In any event ACPR is not liable to the Client for the following loss or damage, howsoever caused and even if foreseeable by ACPR:
- economic loss including loss of profits, business, contracts, revenues, goodwill, production and anticipated savings of any description;
- loss arising from any claim made against the Client by any other person; or
- loss or damage arising from the Client’s failure to fulfil its responsibilities or any matter under the control of the Client.
17 ACPR’s status
ACPR acts in this Contract as a principal and not as agent for the Client and will enter into all related contracts as principal.
18 Sub-contracting and assignment
ACPR may sub-contract any or all of its rights or obligations hereunder and may with the Client’s consent, such consent not to be unreasonably withheld, assign the benefit and burden of its rights and obligations hereunder to any other entity.
19 Confidential information
Neither party shall divulge any confidential information which is supplied to it about the other party in the course of this Contract or any pre-Contract discussions, other than information forming part of the public domain otherwise than through a breach of this clause or any other obligation of confidence.

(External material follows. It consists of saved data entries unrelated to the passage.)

Fixpoint PyVal_nested_ind (v : PyVal) : P v :=
  match v with
  | VNone => HNone
  | VBool b => HBool b
  | VInt z => HInt z
  | VStr s => HStr s
  | VTensor t => HTensor t
  | VList items =>
      HList items
        ((fix go (l : list PyVal) : Forall P l :=
            match l with
            | [] => @List.Forall_nil _ P
            | x :: l' => @List.Forall_cons _ P x l' (PyVal_nested_ind x) (go l')
            end) items)
  | VTuple items =>
      HTuple items
        ((fix go (l : list PyVal) : Forall P l :=
            match l with
            | [] => @List.Forall_nil _ P
            | x :: l' => @List.Forall_cons _ P x l' (PyVal_nested_ind x) (go l')
            end) items)
  | VDict entries =>
      HDict entries
        ((fix go (l : list (string * PyVal))
            : Forall (fun kv => P (snd kv)) l :=
            match l with
            | [] => @List.Forall_nil _ _
            | kv :: l' =>
                @List.Forall_cons _ (fun kv => P (snd kv)) kv l'
                  (PyVal_nested_ind (snd kv)) (go l')
            end) entries)
  end.
End PyVal_induction.

(** ** Helpers of [pytorch_lightning.utilities.apply_func] *)

(** Modelled from the spec: [apply_to_collection] lives in
    [pytorch_lightning/utilities/apply_func.py], which is not part of the
    sources at hand.  The spec describes its use as a recursive walk over
    "tensors possibly nested in mappings/sequences" that yields "identical
    structure" with the function applied at every leaf of the wanted type
    and "non-tensor leaves unchanged".  [dtype] is the [isinstance] test,
    [function] the callable and [arg] its extra positional argument. *)
Fixpoint apply_to_collection {X : Type} (data : PyVal) (dtype : PyVal -> bool)
    (function : PyVal -> X -> PyVal) (arg : X) : PyVal :=
  if dtype data then function data arg
  else
    match data with
    | VList items =>
        VList (map (fun d => apply_to_collection d dtype function arg) items)
    | VTuple items =>
        VTuple (map (fun d => apply_to_collection d dtype function arg) items)
    | VDict entries =>
        VDict (map (fun kv => (fst kv,
                               apply_to_collection (snd kv) dtype function arg))
                 entries)
    | leaf => leaf
    end.

(** The per-tensor transfer [data.to(device)]; values that are not tensors
    have no [to] and are handed back. *)
Definition batch_to (data : PyVal) (d : Device) : PyVal :=
  match data with
  | VTensor t => VTensor (tensor_to t d)
  | other => other
  end.

(** Modelled from the spec: [move_data_to_device] is the second helper of
    the same missing file, "a generic recursive device move" of a batch:
    every tensor of the collection is transferred to [device]. *)
Definition move_data_to_device (batch : PyVal) (d : Device) : PyVal :=
  apply_to_collection batch isinstance_Tensor batch_to d.

(** ** Optimizers, schedulers and the trainer *)

(** A [torch.optim.Optimizer] object.  [state] is the mapping [opt.state]
    (one entry per parameter, the key standing for the parameter); the
    export method [state_dict()] belongs to the optimizer's class and reads
    the state the object has when it is called. *)
Module Optimizer.
Record t : Type := mk {
  state : gmap string PyVal;
  state_dict_impl : gmap string PyVal -> PyVal
}.

Definition state_dict (x : t) : PyVal := state_dict_impl x (state x).

(** [self.state = new_state] *)
Definition with_state (x : t) (new_state : gmap string PyVal) : t :=
  {| state := new_state; state_dict_impl := state_dict_impl x |}.
End Optimizer.

(** Optimizers are shared objects: the plugin that built them, the precision
    plugin that wraps them and the accelerator's list all point to the same
    ones.  A reference names an object of the store; as in Python, every
    reference denotes an object. *)
Abbreviation OptRef := nat (only parsing).
Abbreviation Store := (OptRef -> Optimizer.t) (only parsing).

(** A [torch.nn.Module] is only ever handed on, so a reference is enough. *)
Abbreviation ModuleRef := nat (only parsing).

(** Modelled from the spec: [TrainerFn] is declared in
    [pytorch_lightning/trainer/states.py], not part of the sources at hand;
    the spec names the run modes "fitting" and "tuning" and opposes them to
    "pure evaluation/prediction runs". *)
Inductive TrainerFn : Type :=
| FITTING
| VALIDATING
| TESTING
| PREDICTING
| TUNING.

#[global] Instance TrainerFn_eq_dec : EqDecision TrainerFn.
Proof. solve_decision. Defined.

(** The part of [pl.Trainer] the accelerator reads: [trainer.state.fn],
    which is [None] until a run mode is chosen. *)
Module Trainer.
Record State : Type := mkState { fn : option TrainerFn }.
Record t : Type := mk { state : State }.
End Trainer.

Either party may by notice in writingto the other terminate this Contract forthwith upon the happening of one or more of the following events:
- if the other shall fail to make any payment due hereunder within 7 days after the due date, or to remedy any other breach within 30 days after being required to do so in writing,
- if the other shall be involved in any of the situations described at clause 8.2–8.6 above.

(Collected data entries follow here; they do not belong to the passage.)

(** * Provisioning a mock REST API on an API gateway

    A shallow embedding of [aws_config/aws_config.py] and
    [api_gateway/aws_gateway.py].

    - The process environment read by [os.getenv] is a finite map from
      variable names to values; configuration dictionaries are finite maps
      as well.
    - The boto3 client is an arbitrary transition function on an abstract
      world: every remote call takes the world and a request and gives back
      a reply (a response dictionary or a raised exception) and the next
      world.
    - The script is written in a monad that threads the world, collects the
      events of the run in order (remote calls with their replies, printed
      lines, sleeps) and propagates Python exceptions.
    - Python [str] is [string], one [ascii] per code point below 256. *)

From Stdlib Require Import Ascii String.
From stdpp Require Import base strings list gmap pretty.

Local Open Scope string_scope.
Local Open Scope list_scope.
Local Open Scope Z_scope.

(** ** Python values used by the two modules *)

(** The exception classes that occur.  [OtherError] stands for every class
    that the modules neither raise themselves nor catch (for instance
    botocore's [EndpointConnectionError] or [ParamValidationError], which do
    not derive from [ClientError]). *)
Inductive Exn : Type :=
| ClientError (msg : string)
| KeyError (key : string)
| StopIteration
| SystemExit (code : Z)
| RuntimeError (msg : string)
| OtherError (cls msg : string).

Inductive Outcome (A : Type) : Type :=
| Return (a : A)
| Raise (e : Exn).
Arguments Return {A} a.
Arguments Raise {A} e.

(** [str(v)] for a value that is a string or [None]. *)
Definition py_str (v : option string) : string :=
  match v with
  | Some s => s
  | None => "None"
  end.

(** Truth value of a value that is a string or [None]: [None] and the empty
    string are false. *)
Definition truthy (v : option string) : bool :=
  match v with
  | Some (String _ _) => true
  | Some EmptyString | None => false
  end.

(** ** [json.dumps] on flat dictionaries of integers and strings *)

Definition dquote : ascii := "034"%char.
Definition backslash : ascii := "092"%char.
Definition newline : string := String "010"%char EmptyString.

Definition hex_digit (n : N) : ascii :=
  match n with
  | 0 => "0" | 1 => "1" | 2 => "2" | 3 => "3" | 4 => "4" | 5 => "5"
  | 6 => "6" | 7 => "7" | 8 => "8" | 9 => "9" | 10 => "a" | 11 => "b"
  | 12 => "c" | 13 => "d" | 14 => "e" | _ => "f"
  end%N%char.

(** One character of [json.encoder.py_encode_basestring_ascii]: the short
    escapes of [ESCAPE_DCT], printable ASCII unchanged, everything else as
    a four-digit lowercase [\u] escape.  A [string] holds code points below
    256 only: the escapes of the code points from U+0100 on, surrogate pairs
    included, are outside this model, and nothing is stated about
    [json.dumps] on them. *)
Definition json_escape_char (c : ascii) : string :=
  let n := N_of_ascii c in
  match n with
  | 34 => String backslash (String dquote EmptyString)
  | 92 => String backslash (String backslash EmptyString)
  | 8 => String backslash "b"
  | 12 => String backslash "f"
  | 10 => String backslash "n"
  | 13 => String backslash "r"
  | 9 => String backslash "t"
  | _ =>
      if ((32 <=? n) && (n <=? 126))%N then String c EmptyString
      else String backslash
             (String "u" (String "0" (String "0"
                (String (hex_digit (n / 16)) (String (hex_digit (n mod 16)) EmptyString)))))
  end%N.

Fixpoint json_escape (s : string) : string :=
  match s with
  | EmptyString => EmptyString
  | String c s' => json_escape_char c +:+ json_escape s'
  end.

Definition json_string (s : string) : string :=
  String dquote (json_escape s) +:+ String dquote EmptyString.

Inductive JVal : Type :=
| JInt (n : Z)
| JStr (s : string).

Definition json_value (v : JVal) : string :=
  match v with
  | JInt n => pretty n
  | JStr s => json_string s
  end.

Definition json_item (kv : string * JVal) : string :=
  json_string kv.1 +:+ ": " +:+ json_value kv.2.

Fixpoint json_join (items : list string) : string :=
  match items with
  | [] => EmptyString
  | [x] => x
  | x :: rest => x +:+ ", " +:+ json_join rest
  end.

(** [json.dumps(d)] for a dict literal [d], given as its items in insertion
    order. *)
Definition json_dumps (d : list (string * JVal)) : string :=
  "{" +:+ json_join (json_item <$> d) +:+ "}".

(** ** [aws_config.load_aws_config] *)

Module AwsConfig.

(** [os.getenv(key)] and [os.getenv(key, default)] over the environment. *)
Definition getenv (env : gmap string string) (key : string) : option string :=
  env !! key.

Definition getenv_default (env : gmap string string) (key dflt : string) : string :=
  default dflt (env !! key).

Definition required : list string :=
  ["AWS_REGION"; "AWS_ACCESS_KEY_ID"; "AWS_SECRET_ACCESS_KEY"].

(** The loop over [required]: the first key whose value is unset or empty
    raises. *)
Fixpoint check_required (env : gmap string string) (keys : list string) : Outcome unit :=
  match keys with
  | [] => Return tt
  | key :: keys' =>
      if truthy (getenv env key) then check_required env keys'
      else Raise (RuntimeError ("Missing required AWS environment variable: " +:+ key))
  end.

(** [debug = str(os.getenv("DEBUG", "0")) == "1"]. *)
Definition debug (env : gmap string string) : bool :=
  String.eqb (getenv_default env "DEBUG" "0") "1".

(** [localstack_host] is [localstack.sdk.aws.AWSClient().configuration.host],
    the host the local development service reports. *)
Definition load_aws_config (localstack_host : string) (env : gmap string string)
  : Outcome (gmap string string) :=
  if debug env then
    Return (<["endpoint_url" := localstack_host]>
            (<["region_name" := "us-east-1"]>
            (<["aws_access_key_id" := "test"]>
            (<["aws_secret_access_key" := "test"]> ∅))))
  else
    match check_required env required with
    | Raise e => Raise e
    | Return _ =>
        Return (<["endpoint_url" := py_str (getenv env "AWS_ENDPOINT_URL")]>
                (<["region_name" := py_str (getenv env "AWS_REGION")]>
                (<["aws_access_key_id" := py_str (getenv env "AWS_ACCESS_KEY_ID")]>
                (<["aws_secret_access_key" := py_str (getenv env "AWS_SECRET_ACCESS_KEY")]> ∅))))
    end.

(** Environments used as examples: production without an endpoint,
    production with an empty access key, and debug with nothing else
    set. *)
Definition prod_env : gmap string string :=
  <["AWS_REGION" := "eu-west-1"]>
  (<["AWS_ACCESS_KEY_ID" := "AKIAEXAMPLE"]>
  (<["AWS_SECRET_ACCESS_KEY" := "secret"]> ∅)).

Definition broken_env : gmap string string :=
  <["AWS_REGION" := "eu-west-1"]>
  (<["AWS_ACCESS_KEY_ID" := EmptyString]>
  (<["AWS_SECRET_ACCESS_KEY" := "secret"]> ∅)).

21 Matters beyond ACPR’s reasonable control
ACPR is not liable for any breach of this Contract caused by matters beyond its reasonable control including acts of God, fire, lightning, explosion, terrorism, war, disorder, flood, industrial disputes (whether or not involving ACPR’s employees), weather of exceptional severity or acts of local or central government or other authorities.
22 Entire agreement
This Contract is the entire agreement between the parties on the subject matter contained herein and supersedes all representations, communications and prior agreements between the parties in that regard.
Each party acknowledges that upon entering into this Contract it does not rely and has not relied on any representation (whether negligent or innocent), statement or warranty made or agreed to by any person (whether a party to this Contract or not) except those expressly referred to in this Contract. the only remedy available in respect of any misrepresentation or untrue statement made to either party shall be a claim for damages for breach of contract under this Contract. This clause shall not apply to any statement, representation or warranty made fraudulently, or to any provision of this Contract which was induced by fraud for which the remedies available shall be those available under the law governing this Contract.
23 Third party rights
A person who is not a party to this Contract has no rights under the Contracts (Rights of Third Parties) Act of 1999 to enforce any term of this Contract, but this does not affect any other right or remedy of a third party.
24 Service of notices
Any written notice required by this Contract should be sent to the address of the intended recipient shown overleaf. Notices can be sent by hand or by post.
25 Governing law and jurisdiction
This Contract and any relevant interaction between the parties shall be governed by and construed in accordance with the laws of England and Wales and both parties agree to submit to the non-exclusive jurisdiction of the courts of England and Wales in relation to any claim, dispute or difference which may arise hereunder or in relation to any relevant interaction between the parties prior to this Contract.